Lemma appends_finish_document E input_path out config model_name images text :
  appends (finish_document E input_path out config model_name images text).
Proof.
  unfold finish_document. case_bool_decide.
  - apply appends_bind; [apply appends_lift|]. intros template.
    apply appends_bind; [apply appends_lift|]. intros has_variables.
    apply appends_bind.
    { destruct has_variables; [|apply appends_unit].
      apply appends_bind; [apply appends_lift|]. intros template'.
      apply appends_bind; [apply appends_lift|]. intros variables.
      apply appends_lift. }
    intros context.
    apply appends_bind; [apply appends_lift|]. intros template'.
    apply appends_bind; [apply appends_lift|]. intros template_path.
    apply appends_bind; [apply appends_lift|]. intros output.
    apply appends_bind; [apply appends_lift|]. intros encoding.
    apply appends_bind; [|intros _; apply appends_unit].
    unfold call_render_markdown.
    destruct (_ || _ || _); [apply appends_unit|].
    apply appends_render_markdown.
  - apply appends_bind; [apply appends_log | intros _; apply appends_unit].
Qed.

Lemma appends_process_single_file E input_path out config :
  appends (process_single_file E input_path out config).
Proof.
  intros w.
  destruct (process_single_file_run E input_path out config w)
    as (w1 & (_ & _ & x1 & H1 & _) & ->).
  assert (Hdone : ∀ model_name prompt, ∃ extra,
    w_log (try_except
             (finish_document E input_path out config model_name
                (images_of E input_path)
                (document_text E input_path model_name prompt))
             (document_failed input_path) w1).2 = w_log w ++ extra).
  { intros model_name prompt.
    destruct (appends_try
                (finish_document E input_path out config model_name
                   (images_of E input_path)
                   (document_text E input_path model_name prompt))
                (document_failed input_path)
                (appends_finish_document _ _ _ _ _ _ _)) with (w := w1)
      as [x2 H2].
    - intros e. unfold document_failed.
      apply appends_bind; [apply appends_log | intros _; apply appends_unit].
    - exists (x1 ++ x2). rewrite H2, H1. symmetry. apply app_assoc. }
  case_bool_decide; [exists x1; exact H1|].
  destruct (config_model config), (config_prompt config);
    first [apply Hdone | exists x1; exact H1].
Qed.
-=-=-=-=-
Print out the complete data above, character for character.

### Task solution:
Lemma appends_finish_document E input_path out config model_name images text :
  appends (finish_document E input_path out config model_name images text).
Proof.
  unfold finish_document. case_bool_decide.
  - apply appends_bind; [apply appends_lift|]. intros template.
    apply appends_bind; [apply appends_lift|]. intros has_variables.
    apply appends_bind.
    { destruct has_variables; [|apply appends_unit].
      apply appends_bind; [apply appends_lift|]. intros template'.
      apply appends_bind; [apply appends_lift|]. intros variables.
      apply appends_lift. }
    intros context.
    apply appends_bind; [apply appends_lift|]. intros template'.
    apply appends_bind; [apply appends_lift|]. intros template_path.
    apply appends_bind; [apply appends_lift|]. intros output.
    apply appends_bind; [apply appends_lift|]. intros encoding.
    apply appends_bind; [|intros _; apply appends_unit].
    unfold call_render_markdown.
    destruct (_ || _ || _); [apply appends_unit|].
    apply appends_render_markdown.
  - apply appends_bind; [apply appends_log | intros _; apply appends_unit].
Qed.

Lemma appends_process_single_file E input_path out config :
  appends (process_single_file E input_path out config).
Proof.
  intros w.
  destruct (process_single_file_run E input_path out config w)
    as (w1 & (_ & _ & x1 & H1 & _) & ->).
  assert (Hdone : ∀ model_name prompt, ∃ extra,
    w_log (try_except
             (finish_document E input_path out config model_name
                (images_of E input_path)
                (document_text E input_path model_name prompt))
             (document_failed input_path) w1).2 = w_log w ++ extra).
  { intros model_name prompt.
    destruct (appends_try
                (finish_document E input_path out config model_name
                   (images_of E input_path)
                   (document_text E input_path model_name prompt))
                (document_failed input_path)
                (appends_finish_document _ _ _ _ _ _ _)) with (w := w1)
      as [x2 H2].
    - intros e. unfold document_failed.
      apply appends_bind; [apply appends_log | intros _; apply appends_unit].
    - exists (x1 ++ x2). rewrite H2, H1. symmetry. apply app_assoc. }
  case_bool_decide; [exists x1; exact H1|].
  destruct (config_model config), (config_prompt config);
    first [apply Hdone | exists x1; exact H1].
Qed.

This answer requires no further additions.